YOUR INSTRUCTIONS
Please copy exactly the lines from the top of the data through the line containing "In (UpstreamPost o)", and nothing else.

[Collected data]
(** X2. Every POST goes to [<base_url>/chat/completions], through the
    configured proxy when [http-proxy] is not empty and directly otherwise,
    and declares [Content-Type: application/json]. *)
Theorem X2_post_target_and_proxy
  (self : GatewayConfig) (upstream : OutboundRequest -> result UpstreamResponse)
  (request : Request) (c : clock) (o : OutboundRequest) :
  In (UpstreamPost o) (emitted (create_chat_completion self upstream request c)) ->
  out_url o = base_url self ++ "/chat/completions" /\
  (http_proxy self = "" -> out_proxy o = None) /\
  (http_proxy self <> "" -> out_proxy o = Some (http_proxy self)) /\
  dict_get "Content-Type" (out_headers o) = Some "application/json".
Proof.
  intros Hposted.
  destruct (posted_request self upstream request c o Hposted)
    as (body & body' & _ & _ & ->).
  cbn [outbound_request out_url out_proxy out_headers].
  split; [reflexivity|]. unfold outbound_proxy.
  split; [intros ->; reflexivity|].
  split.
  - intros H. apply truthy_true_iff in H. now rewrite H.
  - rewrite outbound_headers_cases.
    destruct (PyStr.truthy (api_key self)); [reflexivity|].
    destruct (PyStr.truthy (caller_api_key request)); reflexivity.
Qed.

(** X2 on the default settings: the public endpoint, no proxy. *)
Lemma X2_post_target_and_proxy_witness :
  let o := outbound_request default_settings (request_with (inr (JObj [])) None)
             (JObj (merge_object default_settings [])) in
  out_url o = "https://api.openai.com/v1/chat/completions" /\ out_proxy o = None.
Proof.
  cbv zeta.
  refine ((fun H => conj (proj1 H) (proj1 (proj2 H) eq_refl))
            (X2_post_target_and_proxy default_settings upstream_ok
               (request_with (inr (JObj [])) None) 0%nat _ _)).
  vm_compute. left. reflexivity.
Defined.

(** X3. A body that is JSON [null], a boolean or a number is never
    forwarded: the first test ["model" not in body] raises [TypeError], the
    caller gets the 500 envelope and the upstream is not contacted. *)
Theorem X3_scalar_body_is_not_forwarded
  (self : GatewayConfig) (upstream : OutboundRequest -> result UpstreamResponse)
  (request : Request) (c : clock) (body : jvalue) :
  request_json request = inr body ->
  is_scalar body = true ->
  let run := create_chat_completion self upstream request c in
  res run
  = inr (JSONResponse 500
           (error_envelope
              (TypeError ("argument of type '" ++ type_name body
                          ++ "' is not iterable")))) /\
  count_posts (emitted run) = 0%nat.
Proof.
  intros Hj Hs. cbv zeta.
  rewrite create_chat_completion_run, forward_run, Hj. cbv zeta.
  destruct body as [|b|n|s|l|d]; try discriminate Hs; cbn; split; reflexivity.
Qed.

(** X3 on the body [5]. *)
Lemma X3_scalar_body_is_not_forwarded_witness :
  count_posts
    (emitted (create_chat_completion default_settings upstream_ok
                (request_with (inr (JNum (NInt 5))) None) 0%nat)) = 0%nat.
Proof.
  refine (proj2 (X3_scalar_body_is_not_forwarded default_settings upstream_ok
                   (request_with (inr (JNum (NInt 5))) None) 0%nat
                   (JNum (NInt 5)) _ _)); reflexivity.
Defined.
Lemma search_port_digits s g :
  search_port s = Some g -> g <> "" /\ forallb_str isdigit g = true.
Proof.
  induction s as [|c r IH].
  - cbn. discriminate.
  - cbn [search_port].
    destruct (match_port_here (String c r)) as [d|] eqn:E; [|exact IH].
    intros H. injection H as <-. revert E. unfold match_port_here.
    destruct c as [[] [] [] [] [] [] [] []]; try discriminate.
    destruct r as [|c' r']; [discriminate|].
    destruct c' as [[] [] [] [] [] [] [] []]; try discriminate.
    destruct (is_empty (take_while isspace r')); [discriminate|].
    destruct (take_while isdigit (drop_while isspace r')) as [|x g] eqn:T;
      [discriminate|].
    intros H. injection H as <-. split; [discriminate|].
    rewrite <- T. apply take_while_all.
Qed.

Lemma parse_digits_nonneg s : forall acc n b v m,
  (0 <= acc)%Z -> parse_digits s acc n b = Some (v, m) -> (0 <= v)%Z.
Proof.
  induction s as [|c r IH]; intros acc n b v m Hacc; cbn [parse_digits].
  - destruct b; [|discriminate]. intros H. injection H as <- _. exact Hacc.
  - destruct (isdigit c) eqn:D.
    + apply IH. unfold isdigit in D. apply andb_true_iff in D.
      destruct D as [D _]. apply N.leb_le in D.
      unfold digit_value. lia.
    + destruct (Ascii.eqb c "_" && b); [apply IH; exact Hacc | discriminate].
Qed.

SOLUTION BELOW
(** X2. Every POST goes to [<base_url>/chat/completions], through the
    configured proxy when [http-proxy] is not empty and directly otherwise,
    and declares [Content-Type: application/json]. *)
Theorem X2_post_target_and_proxy
  (self : GatewayConfig) (upstream : OutboundRequest -> result UpstreamResponse)
  (request : Request) (c : clock) (o : OutboundRequest) :
  In (UpstreamPost o) (emitted (create_chat_completion self upstream request c)) ->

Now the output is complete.